You and your friend Solveiga own a website Say labas, where you write about Lithuania and motive other to learn Lithuanian. How does our language look for a foreigner – is it hard to learn? Is your Lithuanian good?
I love Lithuanian! It’s one of the most beautiful and unique languages I have ever heard. I used to some times go to coffee shops and eavesdrop on people just to hear it. It’s even better when you can understand what people say. It sounds like birds chirping in the forest… I love the sound of it.
I highly recommend travelers to learn even a little bit of Lithuanian as it’s a great way to start up conversation and Lithuanians love it when foreigners make an effort. Is it hard to learn? YES! Can it be done? YES, I learnt enough to survive and live there for two years and it was one of the most rewarding experiences I have ever had. Is my Lithuanian good? I was able to hold conversations and know what was going on so I’d say I’m an intermediate speaker, I know some people living in Lithuania mostly Russians who don’t even bother learning so it makes me feel proud I learnt it. I am forgetting it so I need to practice (smiling).
What traveling means for you? What does it give you? What attracts you to travel?

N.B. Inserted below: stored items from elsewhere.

Lemma BF_edge_fields_witness :
  BF_SET 173 255 3 0 = 173 /\ BF_GET 173 9 4 = 0 /\ BF_SET 173 15 9 4 = 173.
Proof.
  destruct (BF_edge_fields 173 255 3 0
              ltac:(cbn; lia) ltac:(lia) ltac:(lia)) as (_ & Hempty & _).
  destruct (BF_edge_fields 173 15 9 4
              ltac:(cbn; lia) ltac:(lia) ltac:(lia))
    as (_ & _ & _ & _ & Hout).
  destruct (Hout ltac:(lia) ltac:(lia)) as [Hg Hset].
  exact (conj Hempty (conj Hg Hset)).
Defined.

(** X14: on a [uint8_t] container an insertion is an arithmetic update of
    the field alone: the new container is the old one plus the difference
    between the truncated new value and the old field value, at the weight
    of the field. *)
Theorem BF_SET_arithmetic (y x start len : Z) :
  0 <= start -> 0 <= len -> start + len <= 8 -> 0 <= y < 2 ^ 8 ->
  BF_SET y x start len
  = y + (x mod 2 ^ len - BF_GET y start len) * 2 ^ start.
Proof.
  intros Hs Hl Hfit Hy.
  set (rest := 8 - (start + len)).
  assert (Hsplit : forall z, 0 <= z < 2 ^ 8 ->
            z = BF_GET z 0 start + 2 ^ start * BF_GET z start len
                + 2 ^ (start + len) * BF_GET z (start + len) rest).
  { intros z Hz.
    pose proof (BF_GET_adjacent z 0 (start + len) rest) as H1.
    pose proof (BF_GET_adjacent z 0 start len) as H2.
    replace (start + len + rest) with 8 in H1 by (unfold rest; lia).
    rewrite (BF_GET_byte z Hz) in H1.
    replace (0 + (start + len)) with (start + len) in H1 by lia.
    replace (0 + start) with start in H2 by lia.
    rewrite H1, H2 at 1 by (unfold rest; lia). reflexivity. }
  pose proof (BF_SET_range y x start len) as Hy'.
  rewrite (Hsplit _ Hy') at 1.
  rewrite BF_GET_BF_SET_mod by assumption.
  rewrite !BF_GET_BF_SET_other by (unfold rest; lia).
  rewrite (Hsplit y Hy) at 3. ring.
Qed.

Lemma BF_SET_arithmetic_witness :
  BF_SET 146 5 3 5 = 146 + (5 - 18) * 8.
Proof.
  change (146 + (5 - 18) * 8)
    with (146 + (5 mod 2 ^ 5 - BF_GET 146 3 5) * 2 ^ 3).
  apply (BF_SET_arithmetic 146 5 3 5); cbn; lia.
Defined.
(** * Setter discovery (list-setters): a shallow embedding and its properties

    The development follows [functions/go/list-setters/listsetters/list_setters.go].
    Go strings are byte sequences and are modelled as [list ascii]; Go maps are
    stdpp [gmap]s; the [int] counters are 64-bit two's complement integers held
    in [Z].  The parts of the Go standard library the code relies on
    ([strings], [unicode/utf8], [regexp], [sort]) are embedded first, restricted
    to the behaviour this file's callers can reach; then the YAML nodes, the
    registry, the two visitor rules, the manifest and the pass.  What the code
    takes from kyaml, kioutil and the package [fix/v1] is a parameter of the
    development (class [Collaborators]).  The vocabulary of the properties and
    the documents of the examples come next, and the properties last. *)

From Stdlib Require Import ZArith Lia List Ascii String.
From Stdlib Require DecimalString DecimalZ DecimalPos.
From stdpp Require Import base option gmap strings list fin_maps sorting.

Local Open Scope Z_scope.
Local Open Scope nat_scope.

(** A Go [string]: an immutable sequence of bytes. *)
Abbreviation gostring := (list ascii).

(** Go string literals. *)
Definition str (s : string) : gostring := list_ascii_of_string s.

(* ===================================================================== *)
(** ** unicode/utf8 *)
(* ===================================================================== *)

Definition byte_in (lo hi : nat) (c : ascii) : bool :=
  (lo <=? nat_of_ascii c) && (nat_of_ascii c <=? hi).

(** A continuation byte, 10xxxxxx. *)
Definition is_cont (c : ascii) : bool := byte_in 0x80 0xBF c.

(** The size returned by [utf8.DecodeRuneInString]: the width of a well-formed
    encoding at the head of [s], 1 for a byte that does not start one (the
    decoder then yields [RuneError]), 0 for the empty string. *)
Definition rune_width (s : gostring) : nat :=
  match s with
  | [] => 0
  | b0 :: t =>
    let x := nat_of_ascii b0 in
    if x <? 0xC2 then 1
    else if x <? 0xE0 then
      match t with
      | b1 :: _ => if is_cont b1 then 2 else 1
      | _ => 1
      end
    else if x <? 0xF0 then
      match t with
      | b1 :: b2 :: _ =>
        let lo := if x =? 0xE0 then 0xA0 else 0x80 in
        let hi := if x =? 0xED then 0x9F else 0xBF in
        if byte_in lo hi b1 && is_cont b2 then 3 else 1
      | _ => 1
      end
    else if x <? 0xF5 then
      match t with
      | b1 :: b2 :: b3 :: _ =>
        let lo := if x =? 0xF0 then 0x90 else 0x80 in
        let hi := if x =? 0xF4 then 0x8F else 0xBF in
        if byte_in lo hi b1 && is_cont b2 && is_cont b3 then 4 else 1
      | _ => 1
      end
    else 1
  end.

(** The head of [s] decodes to a rune other than an encoding error. *)
Definition rune_ok (s : gostring) : bool :=
  match s with
  | [] => false
  | b0 :: _ => (nat_of_ascii b0 <? 0x80) || (1 <? rune_width s)
  end.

I think from a young age I have always been fascinated with cultures and people. I’ve always felt like I was looking for something/someone and to me I guess travelling is a way of finding that something, finding myself and enjoying life. I’ve met some amazing people, made some incredible memories and I’ve learnt that we are all different. No one is the same but we all share the same human spirit filled with love and kindness. When you travel you realize how small you are and that you have one shot at life. I love waking up in the morning not knowing what’s going to happen or who I’m going to meet, where I’m going to wind up. Life’s a gift and I don’t intend on wasting it. You don’t know what you’re going to get. You learn to take life as it comes at you… and to make each day count.
You live in South Africa. Is it possible to compare traveling in your country and in Lithuania or any other European country?
Europe and Africa are very different in terms of the way you travel. Europe has amazing infrastructure so you can get around very easily. Sadly, in South Africa it’s near impossible to see the country if you don’t have a car.
Where would you like to travel in the future?
Asia! I really want to go to Asia. Japan really fascinates me. Why? Everything just seems so futuristic there like another world. I also love Asian cultures and their connection to spirituality. There are a lot of things to learn and see there.
Finally – do you have any plans to come back to Lithuania?
YES, I hope to return there this summer for festival season. I’d also love to live in Vilnius and experience that part of Lithuania as I have only lived in Kaunas and consider myself kaunietis. So it would be cool to see how life in Vilnius is.